Sunderland, the Chamber's vice president of public affairs, says the bill does nothing to cap the interest rates charged to customers - just that the amount of interest and fees can't exceed the amount of recovery.
"This is no surprise since one industry executive testified at last week's House Judiciary Committee meeting that lenders typically charge 2-10 percent per month, compounded annually at 24-120 percent," Sunderland said.
"Companies must charge these exorbitant rates to ensure a healthy profit, all the while consumers suffer."
The bill passed the House of Representatives in a 68-24 vote on Feb. 18 and moved to the Senate Judiciary Committee. It gives the Attorney General's Office the power to regulate the industry, while requiring lenders to pay a $50,000 bond. Companies must also pay a $1,000 fee to register, then $200 for an annual renewal.
Among the consumer protection measures are:
-The consumer must be represented by an attorney in the legal claim for which the company is providing financing;
-Lenders can't pay or offer to pay commissions or referral fees to any attorney, law firm, medical provider, chiropractor or physical therapist for referring a consumer to them;
-Lenders can't accept commissions, fees or rebates from an attorney, law firm, medical provider, chiropractor or physical therapist;
-Lenders can't make false or misleading statements in advertisements;
-Lenders can't refer a client to a specific attorney, law firm, medical provider, chiropractor or physical therapist; and
-Lenders can't make any decisions about the litigation.
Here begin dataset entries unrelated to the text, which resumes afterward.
Definition resetEditorState : Dialog -> Dialog :=
  with_gen (default_operations clock) (fun l =>
    set_content (MkContent EditVisual VisualOperations [] l [] None (first_id l) (js "operations_default"))).

Definition handleJsonChange (nextValue : jstr) (d : Dialog) : Dialog :=
  let c := content d in
  let trimmed := trim nextValue in
  let error := if (truthy trimmed && negb (verifyJSON trimmed))%bool then Some (PlainError (js "JSON format error")) else None in
  set_content (MkContent (editMode c) (visualMode c) (legacyValue c) (operations c) nextValue error (selectedOperationId c)
                 (templatePresetKey c)) d.

Definition visualValidationError (c : Content) : option Failure :=
  match editMode c with
  | EditVisual => match buildVisualJson c with inl f => Some f | inr _ => None end
  | EditJson => None
  end.

(** What a save hands over. *)
Definition save_result (c : Content) : Failure + jstr :=
  match editMode c with
  | EditJson =>
      let trimmed := trim (jsonText c) in
      if negb (truthy trimmed) then inr []
      else
        match json_parse trimmed with
        | None => inl (PlainError (js "Parameter override must be valid JSON format"))
        | Some parsed => inr (json_stringify2 parsed)
        end
  | EditVisual => buildVisualJson c
  end.

Definition handleSave (d : Dialog) : Dialog :=
  match save_result (content d) with
  | inr result => MkDialog (content d) (expandedConditions d) (drag d) (seed d) (shown d) (toasts d) (saved d ++ [result]) false
  | inl f => toast f d
  end.

(** * Events *)

Inductive Event :=
| Rendered (forget : bool) | SelectOperation (id : jstr)
| UpdateOperation (id : jstr) (p : OperationPatch) | AddOperation | DuplicateOperation (eager : bool) (id : jstr)
| RemoveOperation (id : jstr) | AddCondition (id : jstr) | UpdateCondition (id conditionId : jstr) (p : ConditionPatch)
| RemoveCondition (id conditionId : jstr) | SetExpanded (conditionId : jstr) (b : bool) | ExpandAll (b : bool)
| UpdateReturnError (id : jstr) (p : ErrorPatch) | PatchPrune (id : jstr) (p : PrunePatch) | AddPruneRule (id : jstr)
| UpdatePruneRule (id ruleId : jstr) (p : ConditionPatch) | RemovePruneRule (id ruleId : jstr)
| DragStart (id : jstr) | DragOver (id : jstr) (after : bool) | Drop (id data : jstr) | DragEnd
| ToJson | ToVisual | FillTemplate (append : bool) | SetTemplate (key : jstr) | ResetEditor | JsonChange (text : jstr)
| LegacyChange (text : jstr) | Save.

Definition handle (e : Event) : Dialog -> Dialog :=
  match e with
  | Rendered forget => render forget
  | SelectOperation id => select id
  | UpdateOperation id p => updateOperation id p
  | AddOperation => addOperation
  | DuplicateOperation eager id => duplicateOperation eager id
  | RemoveOperation id => removeOperation id
  | AddCondition id => addCondition id
  | UpdateCondition id cid p => updateCondition id cid p
  | RemoveCondition id cid => removeCondition id cid
  | SetExpanded cid b => setExpanded cid b
  | ExpandAll b => expandAll b
  | UpdateReturnError id p => updateReturnErrorDraft id p
  | PatchPrune id p => patchPruneDraft id p
  | AddPruneRule id => addPruneRule id
  | UpdatePruneRule id rid p => updatePruneRule id rid p
  | RemovePruneRule id rid => removePruneRule id rid
  | DragStart id => handleDragStart id
  | DragOver id after => handleDragOver id after
  | Drop id data => handleDrop id data
  | DragEnd => resetDragState
  | ToJson => switchToJsonMode
  | ToVisual => switchToVisualMode
  | FillTemplate append => fillTemplate append
  | SetTemplate key => setTemplatePresetKey key
  | ResetEditor => resetEditorState
  | JsonChange text => handleJsonChange text
  | LegacyChange text => setLegacyValue text
  | Save => handleSave
  end.

(** A handler and the effect that follows its render. *)
Definition step (d : Dialog) (e : Event) : Dialog := keep_selection (handle e d).

End Editor.

(** * Identifiers stay distinct *)

Section Invariant.
Context (clock : N -> N).

Definition all_ids (l : list ParamOverrideOperation) : list jstr := flat_map operation_ids l.
Notation old := (between clock 0).

(** What holds of the dialog between renders: identifiers are distinct and drawn
    before now, there is a rule, the selected one exists, and so do the
    identifiers of the draft that is shown. *)
Record Valid (d : Dialog) : Prop := {
  va_distinct : NoDup (all_ids (ops d));
  va_old : Forall (old (seed d)) (all_ids (ops d));
  va_rules : ops d <> [];
  va_selected : selectedOperationId (content d) ∈ List.map op_id (ops d);
  va_shown : match shown d with Some (_, x) => Forall (old (seed d)) (rule_ids x) | None => True end }.

(** The same without the selection, which the effect repairs. *)
Record Sound (d : Dialog) : Prop := {
  so_distinct : NoDup (all_ids (ops d));
  so_old : Forall (old (seed d)) (all_ids (ops d));
  so_rules : ops d <> [];
  so_shown : match shown d with Some (_, x) => Forall (old (seed d)) (rule_ids x) | None => True end }.

Lemma valid_sound d : Valid d -> Sound d.
Proof. intros []. by split. Qed.

Lemma old_later s s' l : (s <= s')%N -> Forall (old s) l -> Forall (old s') l.
Proof. intros H Hl. apply (Forall_impl _ _ _ Hl). intros id. apply between_weaken; lia. Qed.

Lemma sound_valid d : Sound d -> Valid (keep_selection d).
Proof.
  intros [H1 H2 H3 H4]. unfold keep_selection. destruct (ops d) as [|o l] eqn:E; [done|].
  destruct (existsb _ (o :: l)) eqn:Ex.
  - split; rewrite ?E; try done. apply existsb_exists in Ex as (x & Hx & Ei). apply jstr_eqb_true in Ei. rewrite <-Ei.
    apply list_elem_of_In, in_map, Hx.
  - split; unfold select; cbn; fold (ops d); rewrite ?E; try done. left.
Qed.

(** A change of the rules that keeps some identifiers and draws others. *)
Lemma sound_ops d d' new : Sound d -> (seed d <= seed d')%N -> ops d' <> [] -> shown d' = shown d ->
  NoDup new -> Forall (between clock (seed d) (seed d')) new -> all_ids (ops d') ⊆+ all_ids (ops d) ++ new -> Sound d'.
Proof.
  intros [H1 H2 H3 H4] Hs Hne Hsh Hn Hb Hsub.
  assert (Hnd : NoDup (all_ids (ops d) ++ new)) by by apply (between_disjoint clock 0 (seed d) (seed d')).
  assert (Hold : Forall (old (seed d')) (all_ids (ops d) ++ new)).
  { apply Forall_app. split; [by apply (old_later (seed d))|]. apply (Forall_impl _ _ _ Hb). intros id. apply between_weaken; lia. }
  split; [| |done|].
  - apply submseteq_Permutation in Hsub as [k Hk]. rewrite Hk in Hnd. by apply NoDup_app in Hnd as [Hnd _].
  - rewrite Forall_forall in *. intros x Hx. apply Hold. by apply (elem_of_submseteq _ _ _ Hx Hsub).
  - rewrite Hsh. destruct (shown d) as [[o x]|]; [|done]. by apply (old_later (seed d)).
Qed.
"(N)othing in the bill prevents lenders from otherwise exerting pressure or influencing plaintiffs at the plaintiff's expense," Sunderland wrote. "Even if lenders are not overtly involved in decision making, plaintiffs will often reject or accept settlement offers based on their ability to pay back the borrowed money and the resulting high interest fees.
"The control that lawsuit lenders exercise over claims, whether directly or indirectly incentivizes plaintiffs to prolong lawsuits until a settlement lucrative enough to cover their obligations is recovered."
Sunderland concluded that the bill was written for out-of-state lawsuit lenders by out-of-state lawsuit lenders.
"Under the banner of consumer protection, it authorizes the practice of litigation financing while offering few protections to consumers," he wrote.